The Walter Reed Biosystematics Unit is a unique national resource—a partnership between the Walter Reed Army Institute of Research and the Smithsonian’s National Museum of Natural History.
The collaboration focuses on identifying key arthropods like mosquitoes and ticks and understanding their role in disease transmission, using both traditional taxonomy and modern genetics.
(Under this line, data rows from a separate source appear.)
(** The errors of a call, from its arguments alone. *)
Definition errs_of (op : Op) : list error :=
  let missing (b : bool) (what : string) := if b then [failed what] else [] in
  let nil_or_empty {X} (l : slice X) (nil empty : string) :=
    match l with None => [failed nil] | Some [] => [failed empty] | _ => [] end in
  let first_error {X O} (build : X -> outcome error O) (l : slice X) :=
    option_list (build_all build (slice_list l)).2 in
  match op with
  | OpName n => missing (String.eqb n "") "podtemplatespec object: missing name"
  | OpNamespace n => missing (String.eqb n "") "podtemplatespec object: missing namespace"
  | OpAnnotations _ m => missing (no_entries m) "deployment object: missing annotations"
  | OpAnnotationsNew _ m => missing (no_entries m) "podtemplatespec object: missing annotations"
  | OpLabels _ m | OpLabelsNew _ m => missing (no_entries m) "podtemplatespec object: missing labels"
  | OpNodeSelector _ m | OpNodeSelectorNew _ m =>
      missing (no_entries m) "podtemplatespec object: missing nodeselectors"
  | OpServiceAccountName n =>
      missing (String.eqb n "") "podtemplatespec object: missing serviceaccountname"
  | OpAffinity a => match a with None => [failed "podtemplatespec object: missing affinity"] | _ => [] end
  | OpTolerations ts | OpTolerationsNew ts => nil_or_empty ts
      "podtemplatespec object: nil tolerations" "podtemplatespec object: missing tolerations"
  | OpContainerBuilders None => [failed "podtemplatespec: nil containerbuilder"]
  | OpContainerBuilders cs => first_error build_container cs
  | OpContainerBuildersNew cs => nil_or_empty cs "podtemplatespec: nil containerbuilder"
      "podtemplatespec: missing containerbuilder" ++ first_error build_container cs
  | OpVolumeBuilders None => [failed "podtemplatespec: nil volumeBuilderList"]
  | OpVolumeBuilders vs => first_error VolumeBuilder.Build vs
  | OpVolumeBuildersNew vs => nil_or_empty vs "podtemplatespec: nil volumeBuilderList"
      "podtemplatespec: missing volumeBuilderList" ++ first_error VolumeBuilder.Build vs
  | OpPriorityClassName _ | OpTolerationsByValue _ => []
  end.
The U.S. National Mosquito Collection is the world’s largest taxonomically and geographically comprehensive collection of over 1.7 million specimens.
This effort is showcased in the Mosquito Barcoding Initiative, which has compiled DNA data from over 70,000 individuals across 1,400 species, accessible through the Barcode of Life Database.
To address the global health risk associated with mosquito-born illness, scientists from the Smithsonian Tropical Research Institute and educators from the Smithsonian Science Education Center collaborated to create a free educational module—Mosquito!—available via the Smithsonian Learning Lab.
The Biodiversity Heritage Library (BHL) is the world’s largest open-access digital library for biodiversity literature and archives.
BHL operates as a worldwide consortium of natural history, botanical, research, and national libraries working together to address this challenge by digitizing the natural history literature in their collections and making it freely available for open access as part of a global “biodiversity community.”